Increased uptake of the radioisotope is called a hot spot, which indicates an abnormality. Bone scans are very sensitive for malignancies, and often used for evaluation of tumors that are likely to metastasize to the bones (see Fig. 6.15). An abnormal bone scan suggesting widespread metastasis from prostate cancer.

How accurate are bone scans?

Results: The sensitivity, specificity, and accuracy for detecting skeletal metastatic disease of FDG PET/CT were 97%, 98%, and 98%, respectively, and of bone scan were 83%, 98%, and 93%, respectively. The lesions that bone scan most commonly missed were located in the pelvis, spine, and sacrum.

What is normal bone SUV?

In a study of 47 bone tumors, Shin et al. reported a threshold SUV value of 3.7 [26], while Duarte et al determined the SUVmax threshold for differentiation between malignant and benign bone lesions to be 2.5 [27]. Kurdziel et al reported that normal bone should have SUV of 10 or less on NaF18 PET/CT [5].

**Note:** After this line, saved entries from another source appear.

Lemma with_average_eq (rows : list (merged_row F)) :
  with_average rows =
  map (fun r => (cell (m_row r), cell_average rows (cell (m_row r)))) rows.
Proof.
  unfold with_average, numerator, denominator.
  rewrite (left_join_unique (fun r : merged_row F => cell (m_row r)) fst)
    by (rewrite keyed_keys; apply distinct_NoDup).
  rewrite (left_join_unique
             (fun r : merged_row F * option F => cell (m_row (fst r))) fst)
    by (rewrite keyed_keys; apply distinct_NoDup).
  rewrite !List.map_map. apply List.map_ext_in. intros r Hr. cbn [fst snd].
  assert (Hin : In (cell (m_row r)) (distinct (map (fun r => cell (m_row r)) rows))).
  { apply distinct_In. now apply (List.in_map (fun r => cell (m_row r))). }
  rewrite !find_keyed, (existsb_In _ _ Hin). reflexivity.
Qed.

Lemma sql_first_keyed {A : Type} (key : A -> Z) (g : Z -> option F)
    (c : Z) (rows : list A) :
  In c (map key rows) ->
  sql_first (map snd (List.filter (fun p : Z * option F => (fst p =? c)%Z)
                        (map (fun r => (key r, g (key r))) rows))) = g c.
Proof.
  induction rows as [|r t IH]; simpl; [tauto|].
  destruct (Z.eqb_spec (key r) c) as [->|Hne]; [reflexivity|].
  intros [Heq|Hin]; [contradiction|now apply IH].
Qed.

Lemma first_per_cell_keyed {A : Type} (key : A -> Z) (g : Z -> option F)
    (rows : list A) :
  first_per_cell (map (fun r => (key r, g (key r))) rows) =
  map (fun c => (c, g c)) (distinct (map key rows)).
Proof.
  unfold first_per_cell. rewrite List.map_map. cbn [fst].
  apply List.map_ext_in. intros c Hc. f_equal.
  apply sql_first_keyed. now apply distinct_In.
Qed.

Lemma averaged_eq (z_w : list (coverage_row F))
    (merged_polys : list (barycentric_row F)) :
  averaged z_w merged_polys =
  map (fun c => (c, cell_average (join_wse z_w merged_polys) c))
      (distinct (map (fun r => cell (m_row r)) (join_wse z_w merged_polys))).
Proof.
  unfold averaged. rewrite with_average_eq.
  apply (first_per_cell_keyed (fun r : merged_row F => cell (m_row r))).
Qed.

Lemma filter_cell_map (c : Z) (z_w : list (coverage_row F)) :
  map snd (List.filter (fun p : Z * option F => (fst p =? c)%Z)
             (map (fun r => (cell r, Some (elevation r))) z_w)) =
  map (fun r => Some (elevation r))
      (List.filter (fun r => (cell r =? c)%Z) z_w).
Proof.
  induction z_w as [|r t IH]; simpl; [reflexivity|].
  destruct (cell r =? c)%Z; simpl; now rewrite IH.
Qed.

Lemma z_w_cell_eq (z_w : list (coverage_row F)) :
  z_w_cell z_w =
  map (fun c => (c, first_elevation z_w c)) (distinct (map cell z_w)).
Proof.
  unfold z_w_cell, first_per_cell, first_elevation.
  rewrite List.map_map. cbn [fst].
  apply List.map_ext. intros c. now rewrite filter_cell_map.
Qed.

(** The join with the element table keeps the cells of [z_w]. *)
Lemma join_wse_cells (z_w : list (coverage_row F))
    (merged_polys : list (barycentric_row F)) (c : Z) :
  In c (map (fun r => cell (m_row r)) (join_wse z_w merged_polys)) <->
  In c (map cell z_w).
Proof.
  unfold join_wse, left_join.
  rewrite !List.in_map_iff. split.
  - intros (m & <- & Hm). apply List.in_flat_map in Hm as (r & Hr & Hm).
    exists r. split; [|assumption].
    destruct (List.filter _ merged_polys) as [|p ps].
    + destruct Hm as [<-|[]]. reflexivity.
    + apply List.in_map_iff in Hm as (p' & <- & _). reflexivity.
  - intros (r & <- & Hr).
    destruct (List.filter (fun p => (cf_pg_id r =? tb_pg_id p)%Z) merged_polys)
      as [|p ps] eqn:Hf.
    + exists (MergedRow r (None ≫= wse_weighted_average)). split; [reflexivity|].
      apply List.in_flat_map. exists r. split; [assumption|].
      rewrite Hf. now left.
    + exists (MergedRow r (Some p ≫= wse_weighted_average)). split; [reflexivity|].
      apply List.in_flat_map. exists r. split; [assumption|].
      rewrite Hf. now left.
Qed.

Lemma z_w_joined_eq (z_w : list (coverage_row F))
    (merged_polys : list (barycentric_row F)) :
  z_w_joined z_w merged_polys =
  map (fun c => (c, cell_average (join_wse z_w merged_polys) c,
                 first_elevation z_w c))
      (distinct (map (fun r => cell (m_row r)) (join_wse z_w merged_polys))).
Proof.
  unfold z_w_joined. rewrite averaged_eq, z_w_cell_eq.
  rewrite (left_join_unique (fun a : Z * option F => fst a) fst)
    by (rewrite keyed_keys; apply distinct_NoDup).
  rewrite List.map_map. apply List.map_ext_in. intros c Hc. cbn [fst snd].
  rewrite find_keyed, existsb_In; [reflexivity|].
  apply distinct_In, (join_wse_cells z_w merged_polys), distinct_In, Hc.
Qed.

Lemma z_w_joined_keys (z_w : list (coverage_row F))
    (merged_polys : list (barycentric_row F)) :
  List.NoDup (map (fun m => fst (fst m)) (z_w_joined z_w merged_polys)).
Proof.
  rewrite z_w_joined_eq, List.map_map. cbn [fst].
  rewrite List.map_id. apply distinct_NoDup.
Qed.

Lemma averaged_In (z_w : list (coverage_row F))
    (merged_polys : list (barycentric_row F)) (c : Z) (v : option F) :
  In (c, v) (averaged z_w merged_polys) <->
  In c (map cell z_w) /\ v = cell_average (join_wse z_w merged_polys) c.
Proof.
  rewrite averaged_eq, List.in_map_iff. split.
  - intros (c' & Heq & Hin). inversion Heq; subst.
    split; [|reflexivity]. now apply (join_wse_cells z_w merged_polys), distinct_In.
  - intros (Hin & ->). exists c. split; [reflexivity|].
    now apply distinct_In, (join_wse_cells z_w merged_polys).
Qed.

Lemma z_w_joined_In (z_w : list (coverage_row F))
    (merged_polys : list (barycentric_row F)) (c : Z) (w e : option F) :
  In (c, w, e) (z_w_joined z_w merged_polys) <->
  In c (map cell z_w)
  /\ w = cell_average (join_wse z_w merged_polys) c
  /\ e = first_elevation z_w c.
Proof.
  rewrite z_w_joined_eq, List.in_map_iff. split.
  - intros (c' & Heq & Hin). inversion Heq; subst.
    repeat split. now apply (join_wse_cells z_w merged_polys), distinct_In.
  - intros (Hin & -> & ->). exists c. split; [reflexivity|].
    now apply distinct_In, (join_wse_cells z_w merged_polys).
Qed.

Lemma z_w_merged_In (z_w : list (coverage_row F))
    (merged_polys : list (barycentric_row F)) (c : Z) (w e : option F) :
  In (c, w, e) (z_w_merged z_w merged_polys) <->
  In (c, w, e) (z_w_joined z_w merged_polys) /\ is_defined e = true.
Proof.
  unfold z_w_merged. rewrite List.filter_In. reflexivity.
Qed.

Lemma z_w_merged_keys (z_w : list (coverage_row F))
    (merged_polys : list (barycentric_row F)) :
  List.NoDup (map (fun m => fst (fst m)) (z_w_merged z_w merged_polys)).
Proof.
  unfold z_w_merged.
  pose proof (z_w_joined_keys z_w merged_polys) as Hnd.
  induction (z_w_joined z_w merged_polys) as [|m t IH]; simpl; [constructor|].
  inversion Hnd as [|? ? Hnotin Hnd']; subst.
  destruct (is_defined (snd m)); [|now apply IH].
  simpl. constructor; [|now apply IH].
  intros Hin. apply Hnotin.
  apply List.in_map_iff in Hin as (m' & Heq & Hin).
  apply List.filter_In in Hin as [Hin _].
  rewrite <- Heq. now apply (List.in_map (fun m => fst (fst m))).
Qed.

(** The first row of a cell that has rows. *)
Lemma first_elevation_some (z_w : list (coverage_row F)) (c : Z) :
  In c (map cell z_w) ->
  exists row rest,
    List.filter (fun r => (cell r =? c)%Z) z_w = row :: rest
    /\ first_elevation z_w c = Some (elevation row).
Proof.
  intros Hin. unfold first_elevation.
  destruct (List.filter (fun r => (cell r =? c)%Z) z_w) as [|row rest] eqn:Hf.
  - exfalso. apply List.in_map_iff in Hin as (r & Hc & Hr).
    assert (Hin' : In r (List.filter (fun r => (cell r =? c)%Z) z_w)).
    { apply List.filter_In. split; [assumption|]. now apply Z.eqb_eq. }
    rewrite Hf in Hin'. destruct Hin'.
  - exists row, rest. split; reflexivity.
Qed.

Lemma z_w_with_depth_In (z_w : list (coverage_row F))
    (merged_polys : list (barycentric_row F)) (r : cell_row F) :
  In r (z_w_with_depth z_w merged_polys) <->
  exists (c : Z) (w e : option F),
    In (c, w, e) (z_w_joined z_w merged_polys)
    /\ is_defined e = true
    /\ r = CellRow c w e (null_lift2 fsub w e).
Proof.
  unfold z_w_with_depth. rewrite List.in_map_iff. split.
  - intros ([[c w] e] & <- & Hin). apply z_w_merged_In in Hin as [Hin Hdef].
    exists c, w, e. auto.
  - intros (c & w & e & Hin & Hdef & ->). exists (c, w, e).
    split; [reflexivity|]. now apply z_w_merged_In.
Qed.

End AggregationFacts.

(* ================================================================== *)
(** * Writing the array *)
(* ================================================================== *)

Section RasterFacts.
Context {F : Type} `{Float64 F}.
Local Open Scope Z_scope.

Lemma axis_index_range (i dim : Z) (k : nat) :
  axis_index i dim = Some k -> (k < Z.to_nat dim)%nat.
Proof.
  unfold axis_index.
  destruct ((0 <=? i) && (i <? dim))%Z eqn:E1.
  - intros [= <-]. apply andb_true_iff in E1 as [H1 H2]. lia.
  - destruct ((- dim <=? i) && (i <? 0))%Z eqn:E2; [|discriminate].
    intros [= <-]. apply andb_true_iff in E2 as [H1 H2]. lia.
Qed.

Lemma zeros_rectangular (height width : Z) :
  rectangular (Z.to_nat height) (Z.to_nat width) (zeros height width).
Proof.
  unfold rectangular, zeros. split; [apply length_replicate|].
  apply Forall_forall. intros line Hin.
  apply elem_of_replicate in Hin as [-> _]. apply length_replicate.
Qed.

Lemma rectangular_lookup (rows columns : nat) (a : list (list F)) (i : nat) :
  rectangular rows columns a -> (i < rows)%nat ->
  exists line, a !! i = Some line /\ length line = columns.
Proof.
  intros [Hlen Hall] Hi.
  destruct (lookup_lt_is_Some_2 a i) as [line Hline]; [lia|].
  exists line. split; [assumption|].
  rewrite Forall_forall in Hall. apply Hall.
  eapply list_elem_of_lookup_2, Hline.
Qed.

(** One assignment: the pixel written holds the value, every other pixel
    is as before, and the array keeps its shape. *)
Lemma setitem_spec (height width : Z) (a : list (list F)) (r c : Z) (v : F)
    (i j : nat) :
  rectangular (Z.to_nat height) (Z.to_nat width) a ->
  position height width r c = Some (i, j) ->
  exists a',
    setitem height width a r c v = Some a'
    /\ rectangular (Z.to_nat height) (Z.to_nat width) a'
    /\ pixel a' i j = Some v
    /\ forall i' j', (i', j') <> (i, j) -> pixel a' i' j' = pixel a i' j'.
Proof.
  intros Hrect Hpos. unfold position in Hpos. unfold setitem.
  destruct (axis_index r height) as [i0|] eqn:Hr; [|discriminate].
  destruct (axis_index c width) as [j0|] eqn:Hc; [|discriminate].
  injection Hpos as -> ->.
  apply axis_index_range in Hr, Hc.
  destruct (rectangular_lookup _ _ a i Hrect Hr) as (line & Hline & Hlen).
  eexists. split; [reflexivity|]. split; [|split].
  - destruct Hrect as [Hl Hall]. split; [now rewrite length_alter|].
    apply Forall_forall. intros line' Hin.
    apply list_elem_of_lookup in Hin as [k Hk].
    destruct (decide (k = i)) as [->|Hne].
    + rewrite list_lookup_alter_eq, Hline in Hk. cbn in Hk.
      injection Hk as <-. now rewrite length_insert.
    + rewrite list_lookup_alter_ne in Hk by congruence.
      rewrite Forall_forall in Hall. apply Hall.
      eapply list_elem_of_lookup_2, Hk.
  - unfold pixel. rewrite list_lookup_alter_eq, Hline. cbn.
    apply list_lookup_insert_eq. lia.
  - intros i' j' Hne. unfold pixel.
    destruct (decide (i' = i)) as [->|Hi].
    + rewrite list_lookup_alter_eq, Hline. cbn.
      apply list_lookup_insert_ne. congruence.
    + now rewrite list_lookup_alter_ne by congruence.
Qed.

What is standard uptake value in PET?

Standardized uptake value (SUV) is a semiquantitative measurement of uptake in tissue. Many factors affect the SUV, including accuracy of dose calibration, time between injection and imaging (dose to scan time), patient weight (changes are common in oncology patients), motion artifacts, and blood glucose levels.

Is FDG uptake adequate for characterizing primary bone tumors?

CONCLUSION. FDG uptake alone is not adequate for characterizing primary bone tumors, and morphologic evaluation is an important factor in the interpretation of PET/CT scans. After diagnosis, FDG avidity and morphologic features can play an important role in staging and determining response to therapy.

Is bone marrow high in FDG?

In some patients undergoing FDG-PET/CT for detecting the focus of infection, markedly increased FDG uptake is seen in the bone marrow or spleen. The bone marrow and spleen are generally regarded as “hypermetabolic” when their FDG avidity exceeds that of the liver (bone marrow/liver ratio or spleen/liver ratio > 1.0) [8].

What is the normal range of FDG uptake?

The median BLR was 0.76 (IQR 0.40), and 38 patients (26%) showed increased FDG uptake in the bone marrow (BLR > 1.00). The median SLR was 1.01 (IQR 0.31), with 75 patients (52%) showing increased FDG uptake in the spleen (SLR > 1.00).

What is the FDG uptake for fibrous dysplasia?

C, Different tumors of same histologic type do not always show consistent degree of FDG uptake. Maximum standardized uptake value of this lesion is 2.9. Note higher FDG uptake in equally nonaggressive fibrous dysplasia in Figure 7.